→ Collected data entries:

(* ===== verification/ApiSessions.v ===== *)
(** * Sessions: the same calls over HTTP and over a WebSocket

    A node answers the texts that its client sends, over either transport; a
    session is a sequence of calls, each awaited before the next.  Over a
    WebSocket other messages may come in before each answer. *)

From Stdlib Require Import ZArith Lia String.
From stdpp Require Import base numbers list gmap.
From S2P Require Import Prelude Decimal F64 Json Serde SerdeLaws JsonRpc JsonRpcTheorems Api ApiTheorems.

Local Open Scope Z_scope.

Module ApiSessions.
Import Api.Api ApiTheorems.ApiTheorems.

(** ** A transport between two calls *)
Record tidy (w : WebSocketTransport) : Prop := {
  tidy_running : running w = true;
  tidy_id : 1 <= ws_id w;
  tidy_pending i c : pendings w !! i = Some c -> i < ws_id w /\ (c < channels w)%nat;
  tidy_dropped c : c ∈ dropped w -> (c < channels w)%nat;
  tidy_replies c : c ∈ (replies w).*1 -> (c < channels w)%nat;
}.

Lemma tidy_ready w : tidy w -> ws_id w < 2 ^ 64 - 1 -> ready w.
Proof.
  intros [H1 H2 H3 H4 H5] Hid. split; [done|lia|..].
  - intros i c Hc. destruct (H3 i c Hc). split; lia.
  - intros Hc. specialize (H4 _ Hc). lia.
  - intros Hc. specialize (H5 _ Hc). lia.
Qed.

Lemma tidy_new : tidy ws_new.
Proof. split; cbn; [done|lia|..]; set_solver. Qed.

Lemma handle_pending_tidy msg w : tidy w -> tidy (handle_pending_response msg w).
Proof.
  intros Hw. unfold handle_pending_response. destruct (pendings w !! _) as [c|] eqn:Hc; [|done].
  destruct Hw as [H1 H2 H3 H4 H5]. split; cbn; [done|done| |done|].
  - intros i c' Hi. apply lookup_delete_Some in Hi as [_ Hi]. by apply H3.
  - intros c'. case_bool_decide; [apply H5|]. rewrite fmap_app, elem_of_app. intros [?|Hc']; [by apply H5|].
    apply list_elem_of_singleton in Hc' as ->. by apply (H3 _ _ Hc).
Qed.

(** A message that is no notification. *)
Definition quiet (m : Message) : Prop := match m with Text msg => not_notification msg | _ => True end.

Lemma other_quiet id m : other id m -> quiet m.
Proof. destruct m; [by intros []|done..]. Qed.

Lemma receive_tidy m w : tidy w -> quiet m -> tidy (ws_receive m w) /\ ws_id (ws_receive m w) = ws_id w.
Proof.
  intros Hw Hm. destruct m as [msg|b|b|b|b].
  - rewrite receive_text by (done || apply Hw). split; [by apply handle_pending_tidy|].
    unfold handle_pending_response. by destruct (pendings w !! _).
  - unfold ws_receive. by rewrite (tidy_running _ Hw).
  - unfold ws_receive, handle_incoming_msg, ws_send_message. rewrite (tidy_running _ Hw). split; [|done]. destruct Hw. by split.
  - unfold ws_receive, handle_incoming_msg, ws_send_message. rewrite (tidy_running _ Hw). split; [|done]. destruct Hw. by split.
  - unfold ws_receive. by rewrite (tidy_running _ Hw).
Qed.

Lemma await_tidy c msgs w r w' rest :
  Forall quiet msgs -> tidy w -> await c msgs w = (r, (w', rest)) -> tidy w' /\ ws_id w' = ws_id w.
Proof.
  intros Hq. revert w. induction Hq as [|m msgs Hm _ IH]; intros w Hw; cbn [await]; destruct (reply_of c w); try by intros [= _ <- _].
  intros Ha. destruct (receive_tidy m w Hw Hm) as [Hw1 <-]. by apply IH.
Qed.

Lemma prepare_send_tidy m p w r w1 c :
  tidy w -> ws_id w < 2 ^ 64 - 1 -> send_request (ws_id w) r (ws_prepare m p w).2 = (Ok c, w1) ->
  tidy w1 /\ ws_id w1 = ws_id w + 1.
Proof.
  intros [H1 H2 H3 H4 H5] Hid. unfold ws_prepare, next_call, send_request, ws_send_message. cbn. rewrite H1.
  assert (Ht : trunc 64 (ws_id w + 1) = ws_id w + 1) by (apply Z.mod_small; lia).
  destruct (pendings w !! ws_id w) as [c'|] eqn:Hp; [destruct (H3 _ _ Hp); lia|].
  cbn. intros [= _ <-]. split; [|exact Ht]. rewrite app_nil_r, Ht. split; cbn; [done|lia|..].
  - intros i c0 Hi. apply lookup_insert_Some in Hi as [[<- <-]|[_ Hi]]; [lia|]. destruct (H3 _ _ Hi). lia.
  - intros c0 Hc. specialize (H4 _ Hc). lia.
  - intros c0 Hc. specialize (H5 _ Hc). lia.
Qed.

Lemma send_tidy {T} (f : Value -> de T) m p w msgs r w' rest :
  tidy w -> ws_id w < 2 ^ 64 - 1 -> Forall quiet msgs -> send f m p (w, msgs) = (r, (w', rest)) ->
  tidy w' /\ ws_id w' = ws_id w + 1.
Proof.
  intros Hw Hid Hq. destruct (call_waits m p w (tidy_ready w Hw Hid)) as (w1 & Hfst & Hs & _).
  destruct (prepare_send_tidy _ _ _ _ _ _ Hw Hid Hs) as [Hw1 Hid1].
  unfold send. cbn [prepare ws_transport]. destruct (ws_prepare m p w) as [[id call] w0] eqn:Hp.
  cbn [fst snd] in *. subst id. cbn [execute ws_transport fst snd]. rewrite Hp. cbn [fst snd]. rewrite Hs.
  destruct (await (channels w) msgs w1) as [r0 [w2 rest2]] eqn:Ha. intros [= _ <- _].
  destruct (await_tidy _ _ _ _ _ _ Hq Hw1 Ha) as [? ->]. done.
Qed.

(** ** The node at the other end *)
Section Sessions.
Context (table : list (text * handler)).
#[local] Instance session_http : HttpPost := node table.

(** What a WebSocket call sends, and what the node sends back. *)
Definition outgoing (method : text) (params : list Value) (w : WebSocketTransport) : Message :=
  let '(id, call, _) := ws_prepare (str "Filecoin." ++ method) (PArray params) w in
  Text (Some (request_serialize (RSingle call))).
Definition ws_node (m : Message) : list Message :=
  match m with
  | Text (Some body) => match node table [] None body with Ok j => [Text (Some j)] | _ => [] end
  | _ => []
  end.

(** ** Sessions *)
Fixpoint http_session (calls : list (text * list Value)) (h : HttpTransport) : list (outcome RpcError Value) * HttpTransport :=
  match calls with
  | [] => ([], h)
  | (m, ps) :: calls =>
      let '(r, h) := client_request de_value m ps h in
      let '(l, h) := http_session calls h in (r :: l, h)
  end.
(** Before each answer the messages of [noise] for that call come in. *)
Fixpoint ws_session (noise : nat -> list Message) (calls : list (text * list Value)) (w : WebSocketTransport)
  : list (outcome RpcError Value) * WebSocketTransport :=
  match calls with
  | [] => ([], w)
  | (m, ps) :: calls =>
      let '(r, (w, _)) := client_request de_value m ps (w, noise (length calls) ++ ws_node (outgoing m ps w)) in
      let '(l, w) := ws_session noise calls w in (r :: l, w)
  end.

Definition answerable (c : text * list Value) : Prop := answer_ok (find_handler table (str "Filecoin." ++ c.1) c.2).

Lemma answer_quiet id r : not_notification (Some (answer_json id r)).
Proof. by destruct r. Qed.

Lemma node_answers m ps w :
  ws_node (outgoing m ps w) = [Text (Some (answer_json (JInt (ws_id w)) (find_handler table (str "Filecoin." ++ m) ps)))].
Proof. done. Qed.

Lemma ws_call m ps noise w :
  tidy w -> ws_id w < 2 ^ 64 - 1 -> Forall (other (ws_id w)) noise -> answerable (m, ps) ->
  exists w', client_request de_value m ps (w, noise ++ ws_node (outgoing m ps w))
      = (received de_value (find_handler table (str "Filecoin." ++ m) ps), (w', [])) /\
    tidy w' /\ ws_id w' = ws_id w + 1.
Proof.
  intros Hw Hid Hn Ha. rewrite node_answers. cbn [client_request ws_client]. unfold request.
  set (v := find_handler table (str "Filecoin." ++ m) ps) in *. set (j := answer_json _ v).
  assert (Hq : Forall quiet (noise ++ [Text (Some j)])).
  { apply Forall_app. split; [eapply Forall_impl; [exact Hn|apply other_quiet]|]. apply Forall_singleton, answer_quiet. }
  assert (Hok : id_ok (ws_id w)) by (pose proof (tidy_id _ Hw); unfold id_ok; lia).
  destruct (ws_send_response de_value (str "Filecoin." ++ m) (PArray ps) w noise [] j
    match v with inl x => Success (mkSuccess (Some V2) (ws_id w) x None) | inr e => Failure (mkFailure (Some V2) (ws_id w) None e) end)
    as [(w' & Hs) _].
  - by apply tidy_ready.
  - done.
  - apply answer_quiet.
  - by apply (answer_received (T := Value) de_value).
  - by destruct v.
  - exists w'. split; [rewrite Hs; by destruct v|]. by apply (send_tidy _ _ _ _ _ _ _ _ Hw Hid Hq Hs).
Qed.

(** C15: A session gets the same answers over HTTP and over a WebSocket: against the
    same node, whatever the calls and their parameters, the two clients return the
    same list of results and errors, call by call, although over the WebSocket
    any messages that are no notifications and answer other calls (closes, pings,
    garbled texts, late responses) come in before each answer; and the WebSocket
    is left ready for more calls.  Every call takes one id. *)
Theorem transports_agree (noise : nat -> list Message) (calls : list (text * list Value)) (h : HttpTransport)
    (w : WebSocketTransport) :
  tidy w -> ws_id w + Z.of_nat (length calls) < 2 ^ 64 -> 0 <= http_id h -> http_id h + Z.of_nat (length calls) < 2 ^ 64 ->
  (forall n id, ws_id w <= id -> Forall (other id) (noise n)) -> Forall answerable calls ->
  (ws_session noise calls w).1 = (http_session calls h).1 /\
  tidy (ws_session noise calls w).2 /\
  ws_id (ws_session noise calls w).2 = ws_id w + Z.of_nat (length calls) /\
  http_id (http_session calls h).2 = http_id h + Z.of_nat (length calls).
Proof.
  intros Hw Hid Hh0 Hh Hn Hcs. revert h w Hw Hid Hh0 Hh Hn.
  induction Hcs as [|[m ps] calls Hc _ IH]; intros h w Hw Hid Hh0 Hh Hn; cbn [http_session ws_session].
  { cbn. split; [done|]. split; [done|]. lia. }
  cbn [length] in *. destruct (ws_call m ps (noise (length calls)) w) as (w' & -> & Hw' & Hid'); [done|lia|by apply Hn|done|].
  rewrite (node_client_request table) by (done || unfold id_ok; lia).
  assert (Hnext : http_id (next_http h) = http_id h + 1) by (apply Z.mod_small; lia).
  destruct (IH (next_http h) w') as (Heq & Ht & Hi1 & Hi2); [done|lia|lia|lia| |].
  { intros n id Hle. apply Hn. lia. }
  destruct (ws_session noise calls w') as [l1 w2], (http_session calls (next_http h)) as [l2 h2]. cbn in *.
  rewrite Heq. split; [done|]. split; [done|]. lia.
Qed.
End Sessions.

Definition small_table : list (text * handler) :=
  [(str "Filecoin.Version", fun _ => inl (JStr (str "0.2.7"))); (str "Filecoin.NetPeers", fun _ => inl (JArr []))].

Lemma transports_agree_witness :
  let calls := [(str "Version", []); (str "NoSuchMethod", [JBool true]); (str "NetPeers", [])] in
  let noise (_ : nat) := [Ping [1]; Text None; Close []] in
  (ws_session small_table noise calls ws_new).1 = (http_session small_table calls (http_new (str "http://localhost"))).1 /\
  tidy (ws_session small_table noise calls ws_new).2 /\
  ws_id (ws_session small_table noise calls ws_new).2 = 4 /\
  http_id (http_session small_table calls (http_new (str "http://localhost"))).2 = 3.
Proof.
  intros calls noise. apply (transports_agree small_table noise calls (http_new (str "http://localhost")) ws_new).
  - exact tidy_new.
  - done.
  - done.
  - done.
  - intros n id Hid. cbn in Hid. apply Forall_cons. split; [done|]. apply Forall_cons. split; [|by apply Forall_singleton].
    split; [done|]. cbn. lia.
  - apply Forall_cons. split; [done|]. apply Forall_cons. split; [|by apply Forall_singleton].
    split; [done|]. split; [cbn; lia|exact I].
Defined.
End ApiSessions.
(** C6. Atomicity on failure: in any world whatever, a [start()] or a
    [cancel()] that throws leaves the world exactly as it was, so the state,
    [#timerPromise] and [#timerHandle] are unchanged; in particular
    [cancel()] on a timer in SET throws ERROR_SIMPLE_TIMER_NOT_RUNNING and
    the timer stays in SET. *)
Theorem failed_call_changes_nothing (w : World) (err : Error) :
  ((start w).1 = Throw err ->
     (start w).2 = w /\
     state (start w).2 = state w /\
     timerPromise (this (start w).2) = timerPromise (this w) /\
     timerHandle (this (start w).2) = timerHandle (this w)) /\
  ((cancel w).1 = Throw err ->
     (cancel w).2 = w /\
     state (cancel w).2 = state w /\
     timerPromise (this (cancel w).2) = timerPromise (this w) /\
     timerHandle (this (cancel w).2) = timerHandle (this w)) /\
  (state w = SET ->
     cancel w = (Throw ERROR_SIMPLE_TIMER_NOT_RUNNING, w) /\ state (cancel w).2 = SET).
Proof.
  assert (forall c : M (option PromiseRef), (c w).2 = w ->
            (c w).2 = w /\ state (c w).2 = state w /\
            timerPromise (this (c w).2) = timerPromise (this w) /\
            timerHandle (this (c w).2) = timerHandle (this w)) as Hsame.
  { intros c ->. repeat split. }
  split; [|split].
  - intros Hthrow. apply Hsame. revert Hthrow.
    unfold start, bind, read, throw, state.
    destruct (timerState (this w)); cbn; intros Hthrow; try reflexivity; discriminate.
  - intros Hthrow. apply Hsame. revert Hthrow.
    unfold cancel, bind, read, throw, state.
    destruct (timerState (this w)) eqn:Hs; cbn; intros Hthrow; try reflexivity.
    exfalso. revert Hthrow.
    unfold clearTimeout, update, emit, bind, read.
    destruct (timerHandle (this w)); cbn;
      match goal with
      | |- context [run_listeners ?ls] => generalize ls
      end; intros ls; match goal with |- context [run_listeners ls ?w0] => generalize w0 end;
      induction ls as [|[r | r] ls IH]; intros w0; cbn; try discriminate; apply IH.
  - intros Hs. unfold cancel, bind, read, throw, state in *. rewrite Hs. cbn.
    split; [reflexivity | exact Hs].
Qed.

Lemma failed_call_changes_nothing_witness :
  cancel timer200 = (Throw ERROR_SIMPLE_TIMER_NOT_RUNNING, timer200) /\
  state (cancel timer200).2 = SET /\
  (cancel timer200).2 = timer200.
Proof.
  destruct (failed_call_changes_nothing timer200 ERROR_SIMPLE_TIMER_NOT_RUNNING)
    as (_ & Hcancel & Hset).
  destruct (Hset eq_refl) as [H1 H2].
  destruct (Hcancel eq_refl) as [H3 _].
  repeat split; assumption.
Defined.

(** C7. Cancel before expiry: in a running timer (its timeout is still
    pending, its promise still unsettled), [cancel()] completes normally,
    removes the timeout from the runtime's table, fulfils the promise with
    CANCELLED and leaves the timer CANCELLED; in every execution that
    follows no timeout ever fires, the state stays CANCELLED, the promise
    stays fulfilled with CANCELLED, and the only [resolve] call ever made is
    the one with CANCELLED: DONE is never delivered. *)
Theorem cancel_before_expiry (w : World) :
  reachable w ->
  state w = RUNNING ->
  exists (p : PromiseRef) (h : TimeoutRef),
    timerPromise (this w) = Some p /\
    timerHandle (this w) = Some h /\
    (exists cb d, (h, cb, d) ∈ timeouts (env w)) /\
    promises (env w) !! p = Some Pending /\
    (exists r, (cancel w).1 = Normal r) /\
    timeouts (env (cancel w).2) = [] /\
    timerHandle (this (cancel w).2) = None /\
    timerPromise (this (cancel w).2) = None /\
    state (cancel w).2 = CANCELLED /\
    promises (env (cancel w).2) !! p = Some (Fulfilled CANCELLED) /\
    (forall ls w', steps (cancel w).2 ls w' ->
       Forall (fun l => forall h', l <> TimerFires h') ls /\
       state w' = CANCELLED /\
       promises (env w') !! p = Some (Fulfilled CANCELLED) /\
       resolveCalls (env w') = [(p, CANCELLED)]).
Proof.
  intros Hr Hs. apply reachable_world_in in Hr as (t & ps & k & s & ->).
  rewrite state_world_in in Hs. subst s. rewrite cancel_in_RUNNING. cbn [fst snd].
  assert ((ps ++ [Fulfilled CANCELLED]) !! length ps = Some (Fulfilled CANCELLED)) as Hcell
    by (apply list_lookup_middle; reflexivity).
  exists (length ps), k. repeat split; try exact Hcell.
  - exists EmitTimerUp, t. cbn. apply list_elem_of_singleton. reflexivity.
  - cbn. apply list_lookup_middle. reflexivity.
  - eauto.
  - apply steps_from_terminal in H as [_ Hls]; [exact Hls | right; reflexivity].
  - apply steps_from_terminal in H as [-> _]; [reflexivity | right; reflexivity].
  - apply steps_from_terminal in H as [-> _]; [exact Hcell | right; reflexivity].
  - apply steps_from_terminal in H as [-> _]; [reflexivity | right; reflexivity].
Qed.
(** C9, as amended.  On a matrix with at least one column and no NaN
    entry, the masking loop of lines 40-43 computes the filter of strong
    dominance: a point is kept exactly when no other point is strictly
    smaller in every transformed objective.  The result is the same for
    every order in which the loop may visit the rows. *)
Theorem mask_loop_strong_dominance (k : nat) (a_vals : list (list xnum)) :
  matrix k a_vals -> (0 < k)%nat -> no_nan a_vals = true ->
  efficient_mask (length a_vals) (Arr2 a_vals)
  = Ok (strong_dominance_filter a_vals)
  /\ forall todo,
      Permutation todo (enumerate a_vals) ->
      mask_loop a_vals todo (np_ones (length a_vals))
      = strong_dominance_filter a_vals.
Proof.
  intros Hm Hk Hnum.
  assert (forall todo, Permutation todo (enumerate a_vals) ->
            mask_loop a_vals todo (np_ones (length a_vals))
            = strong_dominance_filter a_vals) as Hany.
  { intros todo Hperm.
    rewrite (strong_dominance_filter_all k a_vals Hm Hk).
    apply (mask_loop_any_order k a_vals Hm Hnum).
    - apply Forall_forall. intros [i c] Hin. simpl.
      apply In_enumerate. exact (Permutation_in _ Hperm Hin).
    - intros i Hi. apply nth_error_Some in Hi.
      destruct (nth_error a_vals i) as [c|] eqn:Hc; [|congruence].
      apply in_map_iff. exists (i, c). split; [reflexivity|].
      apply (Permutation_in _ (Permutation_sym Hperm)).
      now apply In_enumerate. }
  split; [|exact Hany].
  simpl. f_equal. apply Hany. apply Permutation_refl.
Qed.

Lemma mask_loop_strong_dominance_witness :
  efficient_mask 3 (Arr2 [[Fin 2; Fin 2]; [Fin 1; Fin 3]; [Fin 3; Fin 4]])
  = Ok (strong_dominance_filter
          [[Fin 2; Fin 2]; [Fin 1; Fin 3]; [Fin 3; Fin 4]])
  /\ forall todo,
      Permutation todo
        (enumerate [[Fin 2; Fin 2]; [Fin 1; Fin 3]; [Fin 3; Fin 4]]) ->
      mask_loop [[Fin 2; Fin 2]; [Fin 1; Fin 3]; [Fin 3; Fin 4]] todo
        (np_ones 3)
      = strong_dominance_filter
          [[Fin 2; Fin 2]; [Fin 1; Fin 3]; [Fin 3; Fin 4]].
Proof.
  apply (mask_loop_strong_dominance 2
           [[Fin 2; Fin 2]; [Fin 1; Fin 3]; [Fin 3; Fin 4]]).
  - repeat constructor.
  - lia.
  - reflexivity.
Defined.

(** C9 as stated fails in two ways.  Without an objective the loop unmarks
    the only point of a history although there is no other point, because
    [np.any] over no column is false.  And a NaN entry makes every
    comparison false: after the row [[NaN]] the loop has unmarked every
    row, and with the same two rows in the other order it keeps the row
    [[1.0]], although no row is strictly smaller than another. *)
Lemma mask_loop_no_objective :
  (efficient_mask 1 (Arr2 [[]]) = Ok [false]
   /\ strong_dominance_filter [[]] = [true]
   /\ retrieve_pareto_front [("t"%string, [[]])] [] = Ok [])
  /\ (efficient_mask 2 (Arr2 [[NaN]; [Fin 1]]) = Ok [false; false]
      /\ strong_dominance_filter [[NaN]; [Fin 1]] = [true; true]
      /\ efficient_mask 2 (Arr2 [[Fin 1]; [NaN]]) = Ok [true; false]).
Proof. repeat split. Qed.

→ Your instructions: Across the entries above, find the lines with the string "Import" and copy them.

→ Task answer:
From Stdlib Require Import ZArith Lia String.
From stdpp Require Import base numbers list gmap.
From S2P Require Import Prelude Decimal F64 Json Serde SerdeLaws JsonRpc JsonRpcTheorems Api ApiTheorems.
Import Api.Api ApiTheorems.ApiTheorems.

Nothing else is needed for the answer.